• _Extracted entries_

Lemma sample_band_map (cfg : config) (r : raster) (b : nat) (ym : Z)
    (pts : list point) (f : point -> record) :
  (forall p, In p pts -> well_indexed (f p) (cell_address r p)) ->
  sample_band cfg r b ym (map (fun p => (pt_id p, f p)) pts)
  = Ok (map (fun p => (pt_id p,
                       rec_set (ym_key (Np.str_M ym))
                         (cell_value cfg r b (fst (cell_address r p)) (snd (cell_address r p)))
                         (f p))) pts).
Proof.
  unfold sample_band. induction pts as [|p pts IH]; simpl; intro H; [reflexivity|].
  rewrite (sample_point_ok _ _ _ _ _ (cell_address r p)) by auto. simpl.
  rewrite IH by auto. reflexivity.
Qed.

Lemma band_loop_map (cfg : config) (r : raster) (bands : list nat) :
  forall (ym : Z) (pts : list point) (f : point -> record),
  (forall p, In p pts -> well_indexed (f p) (cell_address r p)) ->
  band_loop cfg r bands ym (map (fun p => (pt_id p, f p)) pts)
  = Ok (map (fun p => (pt_id p,
                       series cfg r (fst (cell_address r p)) (snd (cell_address r p))
                         bands ym (f p))) pts,
        ym + Z.of_nat (List.length bands)).
Proof.
  induction bands as [|b bands IH]; intros ym pts f H.
  - simpl. rewrite Z.add_0_r. reflexivity.
  - cbn [band_loop]. rewrite sample_band_map by assumption. cbn [bind].
    rewrite IH.
    + cbn [series List.length]. do 2 f_equal. lia.
    + intros p Hp. apply well_indexed_set. auto.
Qed.

(** The sampling pass never raises, and leaves [yearmonth] one month past
    the last band. *)
Lemma band_loop_sampled (cfg : config) (r : raster) (pts : list point) :
  is_unique (map pt_id pts) = true ->
  band_loop cfg r (band_range r) (startdate cfg) (index_points cfg r pts)
  = Ok (sampled cfg r pts, startdate cfg + Z.of_nat (count r)).
Proof.
  intro H. rewrite index_points_unique by assumption.
  rewrite band_loop_map by (intros; apply new_record_indexed).
  unfold band_range. rewrite length_seq. reflexivity.
Qed.

Lemma series_get_other (cfg : config) (r : raster) (row col : Z) (k : string)
    (bands : list nat) :
  forall (ym : Z) (v : record),
  (forall j, (j < List.length bands)%nat -> k <> ym_key (Np.str_M (ym + Z.of_nat j))) ->
  rec_get k (series cfg r row col bands ym v) = rec_get k v.
Proof.
  induction bands as [|b bands IH]; intros ym v H; [reflexivity|].
  cbn [series]. rewrite IH.
  - apply rec_get_set_other. specialize (H 0%nat). rewrite Z.add_0_r in H.
    apply H. simpl. lia.
  - intros j Hj. specialize (H (S j)).
    replace (ym + 1 + Z.of_nat j) with (ym + Z.of_nat (S j)) by lia.
    apply H. simpl. lia.
Qed.

Lemma series_get_label (cfg : config) (r : raster) (row col : Z) (bands : list nat) :
  forall (i : nat) (ym : Z) (v : record),
  (i < List.length bands)%nat ->
  rec_get (ym_key (Np.str_M (ym + Z.of_nat i))) (series cfg r row col bands ym v)
  = Some (cell_value cfg r (nth i bands 0%nat) row col).
Proof.
  induction bands as [|b bands IH]; intros i ym v Hi; [simpl in Hi; lia|].
  cbn [series]. destruct i as [|i].
  - rewrite Z.add_0_r. rewrite series_get_other.
    + apply rec_get_set_same.
    + intros j _ E. apply ym_key_inj, LabelFacts.str_M_inj in E. lia.
  - replace (ym + Z.of_nat (S i)) with (ym + 1 + Z.of_nat i) by lia.
    apply IH. simpl in Hi. lia.
Qed.
(** * Parakeet Whisper-compatible transcription service

    A shallow embedding of the in-repository logic of the service:
    chunk segmentation ([audio.py]), offset reconciliation and
    speaker-prefixed text reconstruction ([api.py]), overlap voting
    ([diarization/__init__.py]) and subtitle rendering
    ([transcription.py]).

    Conventions of the embedding.
    - Python [float] seconds are embedded as rationals [Q]; equality of
      times is [Qeq] ([==]).  The subtraction that [merge_with_transcription]
      makes rounds its result as the binary64 format does ([Float.sub]).
      Python [int] is [Z].
    - Python [str] is [string]; the helpers of [PyStr] cover the ASCII
      range of the corresponding [str] methods.
    - A Python [set] is a [gset].
    - A function that may raise returns a [result]; [try ... except
      Exception] is [try_except].
    - The external collaborators (ffmpeg, the [wave] module, the ASR model,
      the diarization pipeline, the temp-file name generators) are fields of
      an explicit environment record. *)

From Stdlib Require Import ZArith QArith Qround Qminmax Qpower Qabs Lqa.
From Stdlib Require Import String Ascii List Lia.
From Stdlib Require Import DecimalString Sorted.
From Stdlib Require DecimalFacts DecimalPos DecimalZ.
From stdpp Require Import gmap strings sorting.
Import ListNotations.
Open Scope string_scope.
Open Scope list_scope.

(** ** Exceptions and the error monad *)

Inductive exn : Type :=
| HTTPException (status_code : Z) (detail : string)
| Exception (msg : string).

Inductive result (A : Type) : Type :=
| Ok (a : A)
| Raise (e : exn).
Arguments Ok {A} a.
Arguments Raise {A} e.

(** ** The world a request runs in

    The temporary files on disk, the directories that were created, and
    the log of the ffmpeg command lines that were run.  Effects persist
    when an exception propagates. *)

Record World : Type := mkWorld {
  files : gset string;
  dirs : gset string;
  ffmpeg_calls : list (list string)
}.

Definition M (A : Type) : Type := World -> result A * World.

#[global] Instance M_ret : MRet M := fun A a w => (Ok a, w).

#[global] Instance M_bind : MBind M := fun A B k m w =>
  match m w with
  | (Ok a, w') => k a w'
  | (Raise e, w') => (Raise e, w')
  end.

Definition raise {A : Type} (e : exn) : M A := fun w => (Raise e, w).

Definition lift {A : Type} (r : result A) : M A := fun w => (r, w).

(** [try: m except Exception as e: h e].  Both constructors of [exn] are
    subclasses of Python's [Exception], so the handler catches either. *)
Definition try_except {A : Type} (m : M A) (h : exn -> M A) : M A := fun w =>
  match m w with
  | (Ok a, w') => (Ok a, w')
  | (Raise e, w') => h e w'
  end.

(** A file comes into existence (opened for writing, or written by the
    external tool). *)
Definition create_file (path : string) : M () := fun w =>
  (Ok (), mkWorld ({[ path ]} ∪ files w) (dirs w) (ffmpeg_calls w)).

(** [if os.path.exists(path): os.unlink(path)] *)
Definition unlink_if_exists (path : string) : M () := fun w =>
  (Ok (), mkWorld (files w ∖ {[ path ]}) (dirs w) (ffmpeg_calls w)).

(** A directory is created ([tempfile.mkdtemp()], or
    [Path.mkdir(parents=True, exist_ok=True)]); nothing in the code removes
    one. *)
Definition make_dir (path : string) : M () := fun w =>
  (Ok (), mkWorld (files w) ({[ path ]} ∪ dirs w) (ffmpeg_calls w)).

(** ** Comparison of float seconds *)

Definition Qltb (a b : Q) : bool :=
  match (a ?= b)%Q with
  | Lt => true
  | _ => false
  end.

(** Python's two-argument [max(a, b)] returns [a] unless [b > a];
    [min(a, b)] returns [a] unless [b < a]. *)
Definition py_max (a b : Q) : Q := if Qltb a b then b else a.
Definition py_min (a b : Q) : Q := if Qltb b a then b else a.

(** ** Float subtraction

    A [float] is a binary64 number: a significand of 53 bits and a power
    of two.  The exact difference of two floats is rounded to the nearest
    such number, to the one with the even significand on a tie.  A
    difference beyond the largest float is [float('inf')]; it is embedded
    as [2 ^ 1024], which is above every float and equal to itself, as
    [inf] is in a comparison.  The difference of two floats is a multiple
    of the smallest subnormal number, so that no rounding happens below
    the normal range, where the significand is shorter. *)

Module Float.

(** The nearest integer, the even one on a tie. *)
Definition nearest_even (x : Q) : Z :=
  let f := Qfloor x in
  match (x - inject_Z f ?= 1 # 2)%Q with
  | Lt => f
  | Gt => (f + 1)%Z
  | Eq => if Z.even f then f else (f + 1)%Z
  end.

(** [floor(log2(x))] of a positive [x]. *)
Definition ilog2 (x : Q) : Z :=
  let k := (Z.log2 (Qnum x) - Z.log2 (Zpos (Qden x)))%Z in
  if Qle_bool (2 ^ k) x then k else (k - 1)%Z.

(** A positive [x] rounded to a significand of 53 bits. *)
Definition round_pos (x : Q) : Q :=
  let e := (ilog2 x - 52)%Z in
  (inject_Z (nearest_even (x / 2 ^ e)) * 2 ^ e)%Q.

Definition infinity : Q := 2 ^ 1024.

Definition round (x : Q) : Q :=
  match (x ?= 0)%Q with
  | Eq => 0
  | Gt => let r := round_pos x in if Qle_bool infinity r then infinity else r
  | Lt => let r := round_pos (- x) in
          if Qle_bool infinity r then (- infinity)%Q else (- r)%Q
  end.

(** [a - b] on floats. *)
Definition sub (a b : Q) : Q := round (a - b).

End Float.

(** ** Python string and integer helpers *)

Module PyStr.

(** [s.startswith(p)] *)
Definition startswith (p s : string) : bool := String.prefix p s.

(** ASCII whitespace as [str.isspace] sees it. *)
Definition is_space (c : ascii) : bool :=
  let n := nat_of_ascii c in
  ((9 <=? n) && (n <=? 13) || (28 <=? n) && (n <=? 32))%nat.

Fixpoint lstrip (s : string) : string :=
  match s with
  | String c s' => if is_space c then lstrip s' else s
  | EmptyString => EmptyString
  end.

Fixpoint rstrip (s : string) : string :=
  match s with
  | String c s' =>
      match rstrip s' with
      | EmptyString => if is_space c then EmptyString else String c EmptyString
      | r => String c r
      end
  | EmptyString => EmptyString
  end.

(** [s.strip()] *)
Definition strip (s : string) : string := rstrip (lstrip s).

(** [s.split(sep)] for a one-character separator: the pieces between the
    occurrences of [sep], at least one piece. *)
Fixpoint split (sep : ascii) (s : string) : list string :=
  match s with
  | EmptyString => [EmptyString]
  | String c s' =>
      if Ascii.eqb c sep then EmptyString :: split sep s'
      else match split sep s' with
           | piece :: pieces => String c piece :: pieces
           | [] => [String c EmptyString]
           end
  end.

(** [s.replace(old, new)] for a non-empty [old]: a left-to-right scan that
    replaces each occurrence and resumes after it.  [skip] counts the
    characters of the occurrence still to be dropped. *)
Fixpoint replace_from (skip : nat) (old new s : string) : string :=
  match s with
  | EmptyString => EmptyString
  | String c s' =>
      match skip with
      | S k => replace_from k old new s'
      | O =>
          if String.prefix old s
          then new +:+ replace_from (String.length old - 1) old new s'
          else String c (replace_from 0 old new s')
      end
  end.

Definition replace (old new s : string) : string := replace_from 0 old new s.

(** [sep.join(parts)] *)
Definition join (sep : string) (parts : list string) : string :=
  String.concat sep parts.

(** [len(s.split())]: the number of maximal runs of non-whitespace. *)
Fixpoint count_words_from (in_word : bool) (s : string) : Z :=
  match s with
  | EmptyString => 0
  | String c s' =>
      if is_space c then count_words_from false s'
      else ((if in_word then 0 else 1) + count_words_from true s')%Z
  end.

Definition count_words (s : string) : Z := count_words_from false s.

(** [str(n)] for an [int]. *)
Definition str_of_int (n : Z) : string := NilZero.string_of_int (Z.to_int n).

Definition digit_of (c : ascii) : option Z :=
  let n := nat_of_ascii c in
  if ((48 <=? n) && (n <=? 57))%nat then Some (Z.of_nat (n - 48)) else None.

Fixpoint digits_value (acc : Z) (s : string) : option Z :=
  match s with
  | EmptyString => Some acc
  | String c s' =>
      match digit_of c with
      | Some d => digits_value (10 * acc + d) s'
      | None => None
      end
  end.

(** The whitespace [int] skips around the number: tab, line feed,
    vertical tab, form feed, carriage return and space.  The separators
    [\x1c] to [\x1f], which [str.strip] removes, are not among them. *)
Definition is_int_space (c : ascii) : bool :=
  let n := nat_of_ascii c in
  ((9 <=? n) && (n <=? 13) || (n =? 32))%nat.

Fixpoint int_lstrip (s : string) : string :=
  match s with
  | String c s' => if is_int_space c then int_lstrip s' else s
  | EmptyString => EmptyString
  end.

Fixpoint int_rstrip (s : string) : string :=
  match s with
  | String c s' =>
      match int_rstrip s' with
      | EmptyString => if is_int_space c then EmptyString else String c EmptyString
      | r => String c r
      end
  | EmptyString => EmptyString
  end.

(** [int(s)]: the whitespace around the number is skipped, one sign is
    allowed, and at least one decimal digit must follow; [None] stands
    for [ValueError].  Underscore digit separators are not modelled (the
    only caller passes a piece of a split on ["_"]). *)
Definition int (s : string) : option Z :=
  match int_rstrip (int_lstrip s) with
  | EmptyString => None
  | String "-" EmptyString | String "+" EmptyString => None
  | String "-" ds => Z.opp <$> digits_value 0 ds
  | String "+" ds => digits_value 0 ds
  | ds => digits_value 0 ds
  end.

(** Left-pad with ['0'] up to [width] characters. *)
Definition zero_pad (width : nat) (s : string) : string :=
  String.concat "" (repeat "0" (width - String.length s)) +:+ s.

End PyStr.

(** ** models.py *)

Module Models.

Record WhisperSegment : Type := mkWhisperSegment {
  id : Z;
  seek : Z;
  start : Q;
  end_ : Q;
  text : string;
  tokens : list Z;
  temperature : Q;
  avg_logprob : Q;
  compression_ratio : Q;
  no_speech_prob : Q;
  speaker : option string
}.

(** [WhisperSegment(id=.., start=.., end=.., text=..)] with the declared
    defaults for the remaining fields. *)
Definition new (i : Z) (s e : Q) (t : string) : WhisperSegment :=
  mkWhisperSegment i 0 s e t [] 0 0 1 (1 # 10) None.

Definition set_speaker (seg : WhisperSegment) (lbl : string) : WhisperSegment :=
  mkWhisperSegment (id seg) (seek seg) (start seg) (end_ seg) (text seg)
    (tokens seg) (temperature seg) (avg_logprob seg) (compression_ratio seg)
    (no_speech_prob seg) (Some lbl).

Definition set_text (seg : WhisperSegment) (t : string) : WhisperSegment :=
  mkWhisperSegment (id seg) (seek seg) (start seg) (end_ seg) t
    (tokens seg) (temperature seg) (avg_logprob seg) (compression_ratio seg)
    (no_speech_prob seg) (speaker seg).

Definition set_times (seg : WhisperSegment) (s e : Q) : WhisperSegment :=
  mkWhisperSegment (id seg) (seek seg) s e (text seg)
    (tokens seg) (temperature seg) (avg_logprob seg) (compression_ratio seg)
    (no_speech_prob seg) (speaker seg).

End Models.

(** ** diarization/__init__.py *)

Module Diarization.

Record SpeakerSegment : Type := mkSpeakerSegment {
  start : Q;
  end_ : Q;
  speaker : string
}.

Record DiarizationResult : Type := mkDiarizationResult {
  segments : list SpeakerSegment;
  num_speakers : Z
}.

(** [segments.sort(key=lambda x: x.start)]: a stable ascending sort. *)
Fixpoint insert_by_start (x : SpeakerSegment) (l : list SpeakerSegment)
  : list SpeakerSegment :=
  match l with
  | [] => [x]
  | y :: l' => if Qltb (start y) (start x) then y :: insert_by_start x l' else x :: l
  end.

Fixpoint sort_by_start (l : list SpeakerSegment) : list SpeakerSegment :=
  match l with
  | [] => []
  | x :: l' => insert_by_start x (sort_by_start l')
  end.

(** A track label as the pipeline yields it: a [str] ([inl]), or a label
    that is not a [str], for which pyannote uses integers ([inr]). *)
Definition label : Type := string + Z.

(** The [speaker_id] of a track label: a [str] that lacks the
    ["SPEAKER_"] prefix gets it; any other label is kept as it is. *)
Definition speaker_id (speaker0 : label) : label :=
  match speaker0 with
  | inl s => if negb (PyStr.startswith "SPEAKER_" s) then inl ("SPEAKER_" +:+ s)
             else speaker0
  | inr _ => speaker0
  end.

(** [f"{speaker_id}"] *)
Definition format_label (speaker_id : label) : string :=
  match speaker_id with
  | inl s => s
  | inr n => PyStr.str_of_int n
  end.

(** [Diarizer.diarize]: [pipeline] is [self.pipeline], [None] when the
    pipeline was not initialised; a failing run is logged and swallowed
    into the empty result. *)
Definition diarize (pipeline : option (string -> result (list (Q * Q * label))))
           (audio_path : string) : DiarizationResult :=
  match pipeline with
  | None => mkDiarizationResult [] 0
  | Some run =>
      match run audio_path with
      | Raise _ => mkDiarizationResult [] 0
      | Ok tracks =>
          let segments :=
            map (fun track : Q * Q * label =>
                   let '(turn_start, turn_end, speaker0) := track in
                   mkSpeakerSegment turn_start turn_end
                     ("speaker_" +:+ format_label (speaker_id speaker0)))
                tracks in
          let speakers : gset label :=
            list_to_set (map (fun track : Q * Q * label => speaker_id (snd track))
                             tracks) in
          mkDiarizationResult (sort_by_start segments) (Z.of_nat (size speakers))
      end
  end.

• _What to work on_
Among the records above, find the lines that contain "service" and copy every one.

• _Reply to the task_
(** * Parakeet Whisper-compatible transcription service
    A shallow embedding of the in-repository logic of the service:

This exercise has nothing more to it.